(Information Opens)

(** [self.bad_identifiers] is a dictionary used as a set. *)
Definition is_bad_identifier (bad_identifiers : gset string) (identifier : string)
  : option bool :=
  if PyStr.contains "/" identifier then
    let target :=
      if PyStr.startswith "http" identifier then identifier
      else ("https://" ++ identifier)%string in
    match Urllib.netloc (bracketed_ok N) target with
    | None => None
    | Some domain =>
        let domain :=
          if PyStr.startswith "www." domain then PyStr.drop 4 domain
          else domain in
        Some (bool_decide (domain ∈ bad_identifiers))
    end
  else Some (bool_decide (identifier ∈ bad_identifiers)).

(** [_cached_request]; [headers] is [None] when the argument is left
    out. A response is returned only with status 200, and such a
    response is true. *)
Definition _cached_request (url : string) (headers : option (list (string * string)))
    (now : Q) (request_cache : gmap string (Q * HttpResponse))
  : option HttpResponse * gmap string (Q * HttpResponse) :=
  let cached :=
    match request_cache !! url with
    | Some (cache_time, response) =>
        if Qltb (now - cache_time) cache_expiry then Some response else None
    | None => None
    end in
  match cached with
  | Some response => (Some response, request_cache)
  | None =>
      let headers :=
        match headers with
        | Some (header :: others) => header :: others
        | _ => [("User-Agent", user_agent)]%string
        end in
      match requests_get N url headers with
      | Returned response =>
          if (status_code response =? 200)%Z then
            (Some response, <[url := (now, response)]> request_cache)
          else (None, request_cache)
      | Raised _ => (None, request_cache)
      end
  end.

(** The cleaning of the text of a page, in [fetch_url_content] and in
    [_fetch_generic_data]. *)
Definition clean_text (text : string) : string :=
  let lines := map PyStr.strip (PyText.splitlines text) in
  let chunks :=
    flat_map (fun line => map PyStr.strip (PyText.split2 " " " " line)) lines in
  PyStr.join " " (List.filter PyStr.truthy chunks).

Definition fetch_url_content (url : string) (now : Q)
    (request_cache : gmap string (Q * HttpResponse))
  : option string * gmap string (Q * HttpResponse) :=
  let '(response, request_cache) := _cached_request url None now request_cache in
  match response with
  | None => (None, request_cache)
  | Some response =>
      match soup_text N (content response) with
      | Returned page => (Some (clean_text page), request_cache)
      | Raised _ => (None, request_cache)
      end
  end.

(Information Closes)

• _Brief_:
Starting at the line that contains "else domain in" and stopping after the line that contains "response is true. *)", write out every line exactly as it appears above, and no other line.

• _Solved problem_:
          else domain in
        Some (bool_decide (domain ∈ bad_identifiers))
    end
  else Some (bool_decide (identifier ∈ bad_identifiers)).

(** [_cached_request]; [headers] is [None] when the argument is left
    out. A response is returned only with status 200, and such a
    response is true. *)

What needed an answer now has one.